Data provided
----

(* ===== verification/ProcFs.v ===== *)
(** * Processes and files: [userinit], [fork] and [exit] of kernel/proc.c *)

From S2P Require Import Prelude Machine State Spinlock KString Kalloc Vm Proc Sleeplock Virtio Bio Log.
From S2P Require Import Uart Printf Console Fs Pipe File.

(** The fields of a trapframe in memory. *)
Definition tf_load (tf off : Z) : K Z := gets (λ s, load64 (pmem s) (tf + off)).
Definition tf_store (tf off v : Z) : K unit :=
  modify (λ s, set_pmem (store64 (pmem s) (tf + off) v) s).

(** [initcode]: exec("/init") *)
Definition initcode : list Z :=
  [0x17; 0x05; 0x00; 0x00; 0x13; 0x05; 0x45; 0x02; 0x97; 0x05; 0x00;
   0x00; 0x93; 0x85; 0x35; 0x02; 0x93; 0x08; 0x70; 0x00; 0x73; 0x00;
   0x00; 0x00; 0x93; 0x08; 0x20; 0x00; 0x73; 0x00; 0x00; 0x00; 0xef;
   0xf0; 0x9f; 0xff; 0x2f; 0x69; 0x6e; 0x69; 0x74; 0x00; 0x00; 0x24;
   0x00; 0x00; 0x00; 0x00; 0x00; 0x00; 0x00; 0x00].

Section procfs.
Context `{L : Layout} `{Oth : Others} `{B : BlockIO}.

Definition userinit : K unit :=
  p ← allocproc;
  modify (set_initproc p);;
  p ← deref p;
  pr ← get_proc p;
  uvmfirst (p_pagetable pr) initcode;;
  upd_proc p (set_p_sz PGSIZE);;
  tf_store (p_trapframe pr) TF_epc 0;;
  tf_store (p_trapframe pr) TF_sp PGSIZE;;
  upd_proc p (λ q, set_p_name (overlay (p_name q) (safestrcpy (at_list (bytes_of_string "initcode")) 16)) q);;
  cwd ← namei (bytes_of_string "/");
  upd_proc p (set_p_cwd cwd);;
  upd_proc p (set_p_state RUNNABLE);;
  lift_cs (release (L_proc p)).

Definition fork : K Z :=
  p ← myproc; p ← deref p;
  np ← allocproc;
  match np with
  | None => mret (-1)
  | Some np =>
      pr ← get_proc p;
      npr ← get_proc np;
      r ← uvmcopy (p_pagetable pr) (p_pagetable npr) (p_sz pr);
      if r <? 0 then
        freeproc np;;
        lift_cs (release (L_proc np));;
        mret (-1)
      else
        upd_proc np (set_p_sz (p_sz pr));;
        upd_proc np (set_p_mask (p_mask pr));;
        k_memmove (p_trapframe npr) (p_trapframe pr) (Z.of_nat sizeof_trapframe);;
        tf_store (p_trapframe npr) TF_a0 0;;
        mfor (zrange 0 (Z.to_nat NOFILE)) (λ i,
          pr ← get_proc p;
          match nthZ None (p_ofile pr) i with
          | None => mret tt
          | Some f =>
              f' ← filedup f;
              upd_proc np (λ q, set_p_ofile (setZ (p_ofile q) i (Some f')) q)
          end);;
        pr ← get_proc p;
        cwd ← deref (p_cwd pr);
        cwd ← idup cwd;
        upd_proc np (set_p_cwd (Some cwd));;
        upd_proc np (λ q, set_p_name (overlay (p_name q) (safestrcpy (at_list (p_name pr)) 16)) q);;
        npr ← get_proc np;
        let pid := p_pid npr in
        lift_cs (release (L_proc np));;
        lift_cs (acquire L_wait);;
        upd_proc np (set_p_parent (Some p));;
        lift_cs (release L_wait);;
        lift_cs (acquire (L_proc np));;
        upd_proc np (set_p_state RUNNABLE);;
        lift_cs (release (L_proc np));;
        mret pid
  end.

Definition exit {A} (status : Z) : K A :=
  p ← myproc;
  ip ← gets initproc;
  if bool_decide (p = ip) then panic "init exiting"
  else
    p ← deref p;
    mfor (zrange 0 (Z.to_nat NOFILE)) (λ fd,
      pr ← get_proc p;
      match nthZ None (p_ofile pr) fd with
      | None => mret tt
      | Some f =>
          fileclose f;;
          upd_proc p (λ q, set_p_ofile (setZ (p_ofile q) fd None) q)
      end);;
    begin_op;;
    pr ← get_proc p;
    cwd ← deref (p_cwd pr);
    iput cwd;;
    end_op;;
    upd_proc p (set_p_cwd None);;
    lift_cs (acquire L_wait);;
    reparent p;;
    pr ← get_proc p;
    wakeup (C_proc <$> p_parent pr);;
    lift_cs (acquire (L_proc p));;
    upd_proc p (set_p_xstate status);;
    upd_proc p (set_p_state ZOMBIE);;
    lift_cs (release L_wait);;
    sched;;
    panic "zombie exit".
End procfs.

----

Give back exactly the lines above starting at the line where "(** The fields of a trapframe in memory. *)" appears and ending at the line where "0x00; 0x00; 0x93;" appears, both included, with no other lines.

(** The fields of a trapframe in memory. *)
Definition tf_load (tf off : Z) : K Z := gets (λ s, load64 (pmem s) (tf + off)).
Definition tf_store (tf off v : Z) : K unit :=
  modify (λ s, set_pmem (store64 (pmem s) (tf + off) v) s).

(** [initcode]: exec("/init") *)
Definition initcode : list Z :=
  [0x17; 0x05; 0x00; 0x00; 0x13; 0x05; 0x45; 0x02; 0x97; 0x05; 0x00;
   0x00; 0x93; 0x85; 0x35; 0x02; 0x93; 0x08; 0x70; 0x00; 0x73; 0x00;
   0x00; 0x00; 0x93; 0x08; 0x20; 0x00; 0x73; 0x00; 0x00; 0x00; 0xef;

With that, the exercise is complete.